We have recently shown that the estrogen-induced protein of rat uterus (IP) is indistinguishable from a constitutive protein in rat brain, and that the brain type gamma gamma isozyme of enolase (EC 4.2.1.11) is a component of IP. Here we report that the brain type BB isozyme of creatine kinase (EC 2.7.3.2) is the major component of IP. The two IP components, creatine kinase BB and enolase gamma gamma, were copurified from rat brain by ammonium sulfate fractionation and DEAE-cellulose chromatography. The enzymes were separated on reactive blue 2 agarose, which absorbs creatine kinase BB but not enolase gamma gamma, at 40 mMNaCl, pH 5.2. The major component of IP was identified as the BB isozyme of creatine kinase on the basis of its specific enzyme activity, chromatographic behavior, and specific immunoprecipitation by anti-creatine kinase BB antiserum.

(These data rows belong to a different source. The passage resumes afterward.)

(** * Shogi rules engine of codex/app.js: a shallow embedding and its properties

    The engine part of [codex/app.js] (lines 11-293) is embedded function by
    function: the piece catalogue, the per-piece move generator
    [genPseudoMoves], the check test ([findKing], [attacksSquare], [isCheck]),
    the move applier [makeMove], the drop generator [genDrops] and the
    legality filter [legalMoves].

    Conventions.
    - Coordinates and hand counts are JavaScript numbers that only ever hold
      integers here; they are [Z].
    - A piece object [{t, p, pr}] is a record; piece objects are never
      mutated by the engine, so they are values.
    - The board is an array of nine row arrays of nine cells, each [null] or a
      piece: [list (list (option Piece))].
    - A hand is a JavaScript object used as a map from piece letter to count,
      where a key may be absent: [gmap PieceType Z].
    - The functions are defined on every list of rows; they follow the source
      on the boards of nine rows of nine cells ([wf_board]), which are the
      boards the engine builds: [startPosition] is one and [makeMove] keeps
      the shape. *)

From Stdlib Require Import ZArith Lia List Bool Sorted.
From stdpp Require Import base option list gmap sorting strings.

Set Warnings "-clear-no-such-hyp".

Open Scope Z_scope.

(** ** Pieces, sides, moves *)

Definition BOARD_SIZE : Z := 9.

(** [const B = 'b'] (Sente) and [const W = 'w'] (Gote). *)
Inductive Side := B | W.

(** [TYPES = ['K','R','B','G','S','N','L','P']]; the letters are prefixed
    because [B] is also the name of a side and [S], [N] are taken. *)
Inductive PieceType := tK | tR | tB | tG | tS | tN | tL | tP.

Definition TYPES : list PieceType := [tK; tR; tB; tG; tS; tN; tL; tP].

#[global] Instance Side_eq_dec : EqDecision Side.
Proof. solve_decision. Defined.

#[global] Instance PieceType_eq_dec : EqDecision PieceType.
Proof. solve_decision. Defined.

Definition PieceType_code (ty : PieceType) : positive :=
  match ty with
  | tK => 1 | tR => 2 | tB => 3 | tG => 4
  | tS => 5 | tN => 6 | tL => 7 | tP => 8
  end%positive.

Definition PieceType_of_code (n : positive) : option PieceType :=
  match n with
  | 1 => Some tK | 2 => Some tR | 3 => Some tB | 4 => Some tG
  | 5 => Some tS | 6 => Some tN | 7 => Some tL | 8 => Some tP
  | _ => None
  end%positive.

#[global] Program Instance PieceType_countable : Countable PieceType :=
  {| encode := PieceType_code; decode := PieceType_of_code |}.
Next Obligation. by intros []. Qed.

(** [PROMOTABLE = new Set(['R','B','S','N','L','P'])] *)
Definition PROMOTABLE (ty : PieceType) : bool :=
  match ty with
  | tR | tB | tS | tN | tL | tP => true
  | tK | tG => false
  end.

(** [PROMOTES_TO_GOLD = new Set(['S','N','L','P'])] *)
Definition PROMOTES_TO_GOLD (ty : PieceType) : bool :=
  match ty with
  | tS | tN | tL | tP => true
  | _ => false
  end.

(** A piece object [{t, p, pr}]. *)
Record Piece := mkPiece { t : PieceType; p : Side; pr : bool }.

#[global] Instance Piece_eq_dec : EqDecision Piece.
Proof. solve_decision. Defined.

Abbreviation Square := (Z * Z)%type.

(** A move object: [{from, to, promote}] or [{drop:true, dropType, to}]. *)
Inductive Move :=
| BoardMove (from to : Square) (promote : bool)
| DropMove (dropType : PieceType) (to : Square).

#[global] Instance Move_eq_dec : EqDecision Move.
Proof. solve_decision. Defined.

(** A move before the promotion flag is attached: [{from, to}]. *)
Abbreviation RawMove := (Square * Square)%type.

(** Directions for Sente, facing up (row decreases): the [DIRS] table at the
    keys the engine looks up ([DIRS[piece.t]] and [DIRS.G]). *)
Definition DIRS (ty : PieceType) : list (Z * Z) :=
  match ty with
  | tK => [(-1,-1);(-1,0);(-1,1);(0,-1);(0,1);(1,-1);(1,0);(1,1)]
  | tG => [(-1,-1);(-1,0);(-1,1);(0,-1);(0,1);(1,0)]
  | tS => [(-1,-1);(-1,0);(-1,1);(1,-1);(1,1)]
  | tN => [(-2,-1);(-2,1)]
  | tL => [(-1,0)]
  | tP => [(-1,0)]
  | tR => [(-1,0);(1,0);(0,-1);(0,1)]
  | tB => [(-1,-1);(-1,1);(1,-1);(1,1)]
  end.

(** [SLIDERS = new Set(['R','B','L','+R','+B'])], tested on [piece.t], which
    is never one of the [+] keys. *)
Definition SLIDERS (ty : PieceType) : bool :=
  match ty with
  | tR | tB | tL => true
  | _ => false
  end.

Definition inBounds (r c : Z) : bool :=
  (0 <=? r) && (r <? BOARD_SIZE) && (0 <=? c) && (c <? BOARD_SIZE).

Definition enemy (of_ : Side) : Side :=
  match of_ with B => W | W => B end.

Definition rotateFor (player : Side) (dr dc : Z) : Z * Z :=
  match player with B => (dr, dc) | W => (- dr, - dc) end.

Definition isPromotionZone (player : Side) (row : Z) : bool :=
  match player with B => row <=? 2 | W => 6 <=? row end.

Definition mustPromote (piece : Piece) (toRow : Z) : bool :=
  match t piece with
  | tP | tL =>
      match p piece with B => toRow =? 0 | W => toRow =? 8 end
  | tN =>
      match p piece with B => toRow <=? 1 | W => 7 <=? toRow end
  | _ => false
  end.

Definition promotePiece (piece : Piece) : Piece :=
  if negb (PROMOTABLE (t piece)) then piece
  else match t piece with
       | tR => {| t := t piece; p := p piece; pr := true |}
       | tB => {| t := t piece; p := p piece; pr := true |}
       | _ => if PROMOTES_TO_GOLD (t piece)
              then {| t := t piece; p := p piece; pr := true |}
              else piece
       end.

(** When captured, demote and change owner. *)
Definition demote (piece : Piece) : Piece :=
  {| t := t piece; p := enemy (p piece); pr := false |}.

Definition goldLikeDirs : list (Z * Z) := DIRS tG.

The identity of the major component of IP and creatine kinase BB was confirmed by double isotope ratio analysis, limited protease digestion patterns, and the rapid increase in the rate of synthesis of creatine kinase in rat uterus in response to estrogen. IP has been a favored marker for estrogen action in rat uterus because of its early response to the hormone both in vivo and in vitro. The identification of the major component of IP as the BB isozyme of creatine kinase is a step toward understanding the function of IP in the early responses of the uterus to estrogen and reveals a further advantage for IP as a marker for the study of gene expression, and as a possible enzymic marker for hormone responsive tumors.